Your task
After locating the line that contains "(** * Namespace" in the records below, write out exactly that line and each line after it through the one that contains "of their cache, size/record/read", and nothing else.

[Record set — start]

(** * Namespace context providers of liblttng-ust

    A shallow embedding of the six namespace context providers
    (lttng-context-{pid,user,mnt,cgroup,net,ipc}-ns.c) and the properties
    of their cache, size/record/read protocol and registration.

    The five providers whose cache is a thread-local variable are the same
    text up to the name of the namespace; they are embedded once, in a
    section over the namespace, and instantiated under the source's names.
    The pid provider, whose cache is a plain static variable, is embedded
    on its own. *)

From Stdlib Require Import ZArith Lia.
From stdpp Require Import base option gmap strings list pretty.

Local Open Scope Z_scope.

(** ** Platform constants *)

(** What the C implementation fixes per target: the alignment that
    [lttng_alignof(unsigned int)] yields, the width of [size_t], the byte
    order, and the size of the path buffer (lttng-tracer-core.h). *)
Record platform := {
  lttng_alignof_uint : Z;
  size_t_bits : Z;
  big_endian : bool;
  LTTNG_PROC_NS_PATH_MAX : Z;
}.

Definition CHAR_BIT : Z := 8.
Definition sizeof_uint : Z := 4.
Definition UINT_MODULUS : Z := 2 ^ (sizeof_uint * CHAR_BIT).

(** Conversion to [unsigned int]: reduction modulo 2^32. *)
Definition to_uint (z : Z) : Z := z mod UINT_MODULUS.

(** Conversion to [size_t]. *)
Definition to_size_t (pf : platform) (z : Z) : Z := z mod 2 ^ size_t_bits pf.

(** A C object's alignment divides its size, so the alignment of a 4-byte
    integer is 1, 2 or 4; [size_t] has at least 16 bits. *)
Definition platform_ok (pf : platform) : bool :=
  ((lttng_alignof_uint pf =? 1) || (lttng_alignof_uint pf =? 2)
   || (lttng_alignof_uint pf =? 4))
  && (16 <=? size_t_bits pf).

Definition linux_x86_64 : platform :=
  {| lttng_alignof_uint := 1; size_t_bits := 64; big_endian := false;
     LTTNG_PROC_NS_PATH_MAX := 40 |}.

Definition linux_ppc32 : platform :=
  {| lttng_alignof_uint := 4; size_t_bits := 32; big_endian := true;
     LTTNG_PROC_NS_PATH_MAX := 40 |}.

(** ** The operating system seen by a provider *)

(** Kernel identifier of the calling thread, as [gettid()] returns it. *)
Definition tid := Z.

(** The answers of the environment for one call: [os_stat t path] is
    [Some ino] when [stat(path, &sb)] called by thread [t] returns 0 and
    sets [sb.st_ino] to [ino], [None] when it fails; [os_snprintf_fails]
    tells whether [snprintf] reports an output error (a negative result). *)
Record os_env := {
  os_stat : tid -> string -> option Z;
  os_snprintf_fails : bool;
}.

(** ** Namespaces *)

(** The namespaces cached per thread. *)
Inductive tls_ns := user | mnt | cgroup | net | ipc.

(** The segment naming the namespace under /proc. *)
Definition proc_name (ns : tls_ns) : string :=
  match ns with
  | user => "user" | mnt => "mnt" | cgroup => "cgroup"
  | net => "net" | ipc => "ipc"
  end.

[Record set — finish]
[Record set — start]

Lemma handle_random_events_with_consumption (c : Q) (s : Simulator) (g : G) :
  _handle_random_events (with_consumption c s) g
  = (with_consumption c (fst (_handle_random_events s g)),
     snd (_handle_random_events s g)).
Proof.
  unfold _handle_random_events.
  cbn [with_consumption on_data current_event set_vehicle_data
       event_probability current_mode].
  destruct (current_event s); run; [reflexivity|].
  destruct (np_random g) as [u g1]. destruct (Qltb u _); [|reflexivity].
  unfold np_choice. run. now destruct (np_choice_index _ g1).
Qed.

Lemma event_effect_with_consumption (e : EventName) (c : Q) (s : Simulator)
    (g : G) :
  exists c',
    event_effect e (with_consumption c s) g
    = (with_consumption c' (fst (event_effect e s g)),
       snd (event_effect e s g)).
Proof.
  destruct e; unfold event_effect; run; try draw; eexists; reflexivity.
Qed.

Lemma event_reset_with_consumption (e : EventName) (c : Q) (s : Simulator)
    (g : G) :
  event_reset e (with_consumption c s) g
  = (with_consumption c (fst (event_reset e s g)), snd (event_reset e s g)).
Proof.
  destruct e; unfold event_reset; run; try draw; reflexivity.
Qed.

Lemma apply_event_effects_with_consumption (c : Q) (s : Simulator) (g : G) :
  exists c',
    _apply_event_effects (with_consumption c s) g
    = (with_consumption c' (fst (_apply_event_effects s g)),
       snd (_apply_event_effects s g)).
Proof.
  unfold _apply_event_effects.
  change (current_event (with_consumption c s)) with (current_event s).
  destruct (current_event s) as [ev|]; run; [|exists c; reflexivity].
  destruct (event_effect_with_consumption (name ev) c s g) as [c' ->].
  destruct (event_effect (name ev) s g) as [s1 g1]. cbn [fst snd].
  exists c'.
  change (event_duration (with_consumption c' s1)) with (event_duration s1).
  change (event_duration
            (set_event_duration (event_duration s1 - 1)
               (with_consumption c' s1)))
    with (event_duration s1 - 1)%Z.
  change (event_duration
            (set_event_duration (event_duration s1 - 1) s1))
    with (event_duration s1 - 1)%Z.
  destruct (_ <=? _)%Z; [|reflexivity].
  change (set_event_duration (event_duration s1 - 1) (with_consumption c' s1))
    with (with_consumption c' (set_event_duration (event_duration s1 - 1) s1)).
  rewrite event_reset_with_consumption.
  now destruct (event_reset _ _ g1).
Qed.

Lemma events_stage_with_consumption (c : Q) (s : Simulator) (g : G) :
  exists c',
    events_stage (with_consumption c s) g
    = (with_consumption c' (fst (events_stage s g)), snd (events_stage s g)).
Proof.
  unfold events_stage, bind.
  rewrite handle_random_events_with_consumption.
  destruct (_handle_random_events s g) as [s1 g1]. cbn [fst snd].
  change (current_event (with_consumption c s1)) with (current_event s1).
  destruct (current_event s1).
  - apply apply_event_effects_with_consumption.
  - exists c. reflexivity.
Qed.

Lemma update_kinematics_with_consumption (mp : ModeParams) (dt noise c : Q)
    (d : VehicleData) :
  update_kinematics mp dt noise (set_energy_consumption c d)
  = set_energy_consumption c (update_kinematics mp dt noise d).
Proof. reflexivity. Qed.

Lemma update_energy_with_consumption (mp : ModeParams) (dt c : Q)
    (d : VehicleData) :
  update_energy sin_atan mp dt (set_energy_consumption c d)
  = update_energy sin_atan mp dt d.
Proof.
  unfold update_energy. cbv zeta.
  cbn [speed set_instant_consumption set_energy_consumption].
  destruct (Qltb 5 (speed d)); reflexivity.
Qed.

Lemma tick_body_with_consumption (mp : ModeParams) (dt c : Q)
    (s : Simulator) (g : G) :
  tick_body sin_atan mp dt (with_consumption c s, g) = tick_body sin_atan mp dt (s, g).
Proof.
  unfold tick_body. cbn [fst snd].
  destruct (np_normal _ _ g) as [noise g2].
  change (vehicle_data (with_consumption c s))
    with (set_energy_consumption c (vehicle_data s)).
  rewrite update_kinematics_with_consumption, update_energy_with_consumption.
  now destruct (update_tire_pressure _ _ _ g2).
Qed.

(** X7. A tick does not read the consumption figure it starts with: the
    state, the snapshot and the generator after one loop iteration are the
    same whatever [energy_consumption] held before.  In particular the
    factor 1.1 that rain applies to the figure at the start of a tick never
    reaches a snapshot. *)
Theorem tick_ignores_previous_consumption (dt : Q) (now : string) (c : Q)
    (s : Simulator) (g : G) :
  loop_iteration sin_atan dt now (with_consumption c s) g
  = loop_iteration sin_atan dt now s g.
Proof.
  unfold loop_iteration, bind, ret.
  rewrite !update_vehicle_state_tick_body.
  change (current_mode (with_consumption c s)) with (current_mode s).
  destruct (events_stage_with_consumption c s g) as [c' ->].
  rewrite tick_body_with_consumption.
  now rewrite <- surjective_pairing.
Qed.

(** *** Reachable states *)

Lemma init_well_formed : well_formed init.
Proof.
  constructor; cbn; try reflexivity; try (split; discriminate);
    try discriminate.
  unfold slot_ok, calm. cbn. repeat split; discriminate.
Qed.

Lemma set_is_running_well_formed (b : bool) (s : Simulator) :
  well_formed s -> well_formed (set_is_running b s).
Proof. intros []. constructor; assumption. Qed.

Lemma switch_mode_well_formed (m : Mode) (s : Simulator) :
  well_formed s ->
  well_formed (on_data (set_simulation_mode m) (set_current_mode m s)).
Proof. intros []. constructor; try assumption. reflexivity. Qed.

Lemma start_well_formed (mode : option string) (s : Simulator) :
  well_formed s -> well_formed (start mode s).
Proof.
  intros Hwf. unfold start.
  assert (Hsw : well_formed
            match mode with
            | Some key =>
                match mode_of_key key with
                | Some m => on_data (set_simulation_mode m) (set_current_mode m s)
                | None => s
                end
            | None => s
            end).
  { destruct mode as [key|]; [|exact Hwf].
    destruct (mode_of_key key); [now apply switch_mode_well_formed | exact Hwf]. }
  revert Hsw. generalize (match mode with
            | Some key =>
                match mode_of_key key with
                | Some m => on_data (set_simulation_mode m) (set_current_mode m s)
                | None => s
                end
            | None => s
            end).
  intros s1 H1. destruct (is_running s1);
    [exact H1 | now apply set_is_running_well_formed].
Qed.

[Record set — finish]

Written reply
(** * Namespace context providers of liblttng-ust

    A shallow embedding of the six namespace context providers
    (lttng-context-{pid,user,mnt,cgroup,net,ipc}-ns.c) and the properties
    of their cache, size/record/read protocol and registration.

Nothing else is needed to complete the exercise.